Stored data
_ _ _ _

Definition digit19 : Regex.regex :=
  Regex.OneOf ["1"; "2"; "3"; "4"; "5"; "6"; "7"; "8"; "9"]%char.

(** The number grammar: an optional minus sign; an integer part that is
    either a lone zero or starts with a non-zero digit; an optional
    fraction; an optional exponent. *)
Definition number_re : Regex.regex :=
  Regex.Seq (Regex.Opt (Regex.Lit "-"))
 (Regex.Seq (Regex.Alt (Regex.Lit "0") (Regex.Seq digit19 (Regex.Star digit)))
 (Regex.Seq (Regex.Opt (Regex.Seq (Regex.Lit ".") (Regex.Plus digit)))
            (Regex.Opt (Regex.Seq (Regex.OneOf ["e"; "E"]%char)
                       (Regex.Seq (Regex.Opt (Regex.OneOf ["+"; "-"]%char))
                                  (Regex.Plus digit)))))).

Fixpoint span (p : ascii -> bool) (s : list ascii)
  : list ascii * list ascii :=
  match s with
  | c :: rest =>
      if p c then let '(a, b) := span p rest in (c :: a, b) else ([], s)
  | [] => ([], [])
  end.

Definition digits_val (ds : list ascii) : Z :=
  fold_left (fun a d => (a * 10 + (Z.of_nat (code d) - 48))%Z) ds 0%Z.

(** The value of a well-formed number: mantissa times a power of ten. *)
Definition number_val (w : list ascii) : Q :=
  let '(neg, w) :=
    match w with
    | c :: r => if Ascii.eqb c "-" then (true, r) else (false, w)
    | [] => (false, w)
    end in
  let '(ipart, w) := span is_digit w in
  let '(fpart, w) :=
    match w with
    | c :: r => if Ascii.eqb c "." then span is_digit r else ([], w)
    | [] => ([], w)
    end in
  let ex :=
    match w with
    | _ :: c :: r =>
        if Ascii.eqb c "-" then (- digits_val r)%Z
        else if Ascii.eqb c "+" then digits_val r
        else digits_val (c :: r)
    | _ => 0%Z
    end in
  let m := digits_val (ipart ++ fpart) in
  let m := if neg then (- m)%Z else m in
  let sc := (ex - Z.of_nat (length fpart))%Z in
  if (0 <=? sc)%Z then inject_Z (m * 10 ^ sc)
  else Qred (Qmake m (Z.to_pos (10 ^ (- sc)))).

Definition classify (w : list ascii) : option json :=
  let s := string_of_list_ascii w in
  if String.eqb s "null" then Some JNull
  else if String.eqb s "true" then Some (JBool true)
  else if String.eqb s "false" then Some (JBool false)
  else if Regex.run number_re w then Some (JNum (number_val w))
  else None.

(** *** Grammar level: a pushdown recogniser over the tokens *)

Inductive frame : Type :=
| FArr (done : list json)
| FObj (done : list (string * json)) (key : option string).

Inductive expect : Type :=
| XValue            (* a value must follow *)
| XValueOrEnd       (* right after '[' *)
| XKeyOrEnd         (* right after '{' *)
| XKey              (* after ',' inside an object *)
| XColon
| XNext             (* after a member or an element *)
| XDone (v : json).

Definition reduce (v : json) (st : list frame)
  : option (expect * list frame) :=
  match st with
  | [] => Some (XDone v, [])
  | FArr d :: st' => Some (XNext, FArr (v :: d) :: st')
  | FObj d (Some k) :: st' => Some (XNext, FObj ((k, v) :: d) None :: st')
  | FObj _ None :: _ => None
  end.

Definition value_start (t : token) (st : list frame)
  : option (expect * list frame) :=
  match t with
  | TOpenArr => Some (XValueOrEnd, FArr [] :: st)
  | TOpenObj => Some (XKeyOrEnd, FObj [] None :: st)
  | TStr s => reduce (JStr s) st
  | TWord w => match classify w with
               | Some v => reduce v st
               | None => None
               end
  | _ => None
  end.

Definition step (t : token) (x : expect) (st : list frame)
  : option (expect * list frame) :=
  match x with
  | XValue => value_start t st
  | XValueOrEnd =>
      match t, st with
      | TCloseArr, FArr d :: st' => reduce (JArr (rev d)) st'
      | _, _ => value_start t st
      end
  | XKeyOrEnd =>
      match t, st with
      | TCloseObj, FObj d _ :: st' => reduce (JObj (rev d)) st'
      | TStr k, FObj d _ :: st' => Some (XColon, FObj d (Some k) :: st')
      | _, _ => None
      end
  | XKey =>
      match t, st with
      | TStr k, FObj d _ :: st' => Some (XColon, FObj d (Some k) :: st')
      | _, _ => None
      end
  | XColon => match t with TColon => Some (XValue, st) | _ => None end
  | XNext =>
      match t, st with
      | TComma, FArr _ :: _ => Some (XValue, st)
      | TCloseArr, FArr d :: st' => reduce (JArr (rev d)) st'
      | TComma, FObj _ _ :: _ => Some (XKey, st)
      | TCloseObj, FObj d _ :: st' => reduce (JObj (rev d)) st'
      | _, _ => None
      end
  | XDone _ => None
  end.

Fixpoint parse_tokens (ts : list token) (x : expect) (st : list frame)
  : option json :=
  match ts with
  | [] => match x with XDone v => Some v | _ => None end
  | t :: rest =>
      match step t x st with
      | Some (x', st') => parse_tokens rest x' st'
      | None => None
      end
  end.

(** [JSON.parse(text)]: [None] stands for the [SyntaxError]. *)
Definition parse (text : string) : option json :=
  match lex MTop (Str.chars text) [] with
  | Some ts => parse_tokens ts XValue []
  | None => None
  end.

End Json.

(** ** JavaScript values and the heap

    Primitives are values; arrays, plain objects and functions live in a
    heap and are denoted by references, so that two references to one
    array see each other's writes. The model holds the own data
    properties of these objects. What a read finds beyond them, through
    the built-in prototypes ([toString], [constructor], ...), is not
    given a value: a read that may reach it has no result in the model
    (see [read] and [Unmodelled]). Objects with another prototype
    (instances of a class, promises) and own properties added to an array
    or a function are not among the objects of the model. *)

Module JS.

Definition loc := nat.

Inductive number : Type :=
| Fin (q : Q)
| NaN.

Inductive value : Type :=
| VUndefined
| VNull
| VBool (b : bool)
| VNum (n : number)
| VStr (s : string)
| VRef (l : loc).

Definition VInt (z : Z) : value := VNum (Fin (inject_Z z)).

(** What the source can observe of a function or class: its identity
    for the host, its [length], whether [prototype] and [arguments] are
    among its own property names, and the [length] of
    [prototype.constructor] when that is truthy. *)
Record callable : Type := Callable {
  fn_id : nat;
  fn_length : nat;
  own_prototype : bool;
  own_arguments : bool;
  ctor_length : option nat
}.

Inductive object : Type :=
| OArray (elems : list value)
| OObject (props : list (string * value))
| OFunction (f : callable).

Abbreviation heap := (list object).

Inductive jstype : Type :=
| TyUndefined | TyObject | TyBoolean | TyNumber | TyString | TyFunction.

Definition jstype_eqb (a b : jstype) : bool :=
  match a, b with
  | TyUndefined, TyUndefined | TyObject, TyObject | TyBoolean, TyBoolean
  | TyNumber, TyNumber | TyString, TyString | TyFunction, TyFunction => true
  | _, _ => false
  end.

(** [typeof v] *)
Definition typeof (h : heap) (v : value) : jstype :=
  match v with
  | VUndefined => TyUndefined
  | VNull => TyObject
  | VBool _ => TyBoolean
  | VNum _ => TyNumber
  | VStr _ => TyString
  | VRef l => match h !! l with
              | Some (OFunction _) => TyFunction
              | _ => TyObject
              end
  end.

(** ToBoolean, as [&&], [||], [!] and [if] apply it. *)
Definition truthy (v : value) : bool :=
  match v with
  | VUndefined | VNull => false
  | VBool b => b
  | VNum (Fin q) => negb (Qeq_bool q 0)
  | VNum NaN => false
  | VStr s => negb (String.eqb s EmptyString)
  | VRef _ => true
  end.

(** [a || b] on values. *)
Definition or_else (a b : value) : value := if truthy a then a else b.

Definition is_undefined (v : value) : bool :=
  match v with VUndefined => true | _ => false end.

(** [v == undefined] *)
Definition loosely_undefined (v : value) : bool :=
  match v with VUndefined | VNull => true | _ => false end.

(** [Array.isArray(v)] *)
Definition isArray (h : heap) (v : value) : bool :=
  match v with
  | VRef l => match h !! l with Some (OArray _) => true | _ => false end
  | _ => false
  end.

(** *** Properties *)

Fixpoint assoc (k : string) (ps : list (string * value)) : option value :=
  match ps with
  | [] => None
  | (k', v) :: rest => if String.eqb k k' then Some v else assoc k rest
  end.

(** [o[k] = v] on the own properties of a plain object: an existing key
    keeps its place, a new one goes last. *)
Fixpoint set_prop (k : string) (v : value) (ps : list (string * value))
  : list (string * value) :=
  match ps with
  | [] => [(k, v)]
  | (k', v') :: rest =>
      if String.eqb k k' then (k, v) :: rest
      else (k', v') :: set_prop k v rest
  end.

(** A key that is the canonical spelling of an array index. *)
Definition index_of_key (k : string) : option nat :=
  match NilZero.uint_of_string k with
  | Some u =>
      let n := Nat.of_uint u in
      if String.eqb (Str.of_nat n) k then Some n else None
  | None => None
  end.

Definition len_value (n : nat) : value := VInt (Z.of_nat n).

_ _ _ _

* **TASK BRIEF**:
Show every line in the entries where the string "callable" occurs.

* **ANSWER SECTION**:
Record callable : Type := Callable {
| OFunction (f : callable).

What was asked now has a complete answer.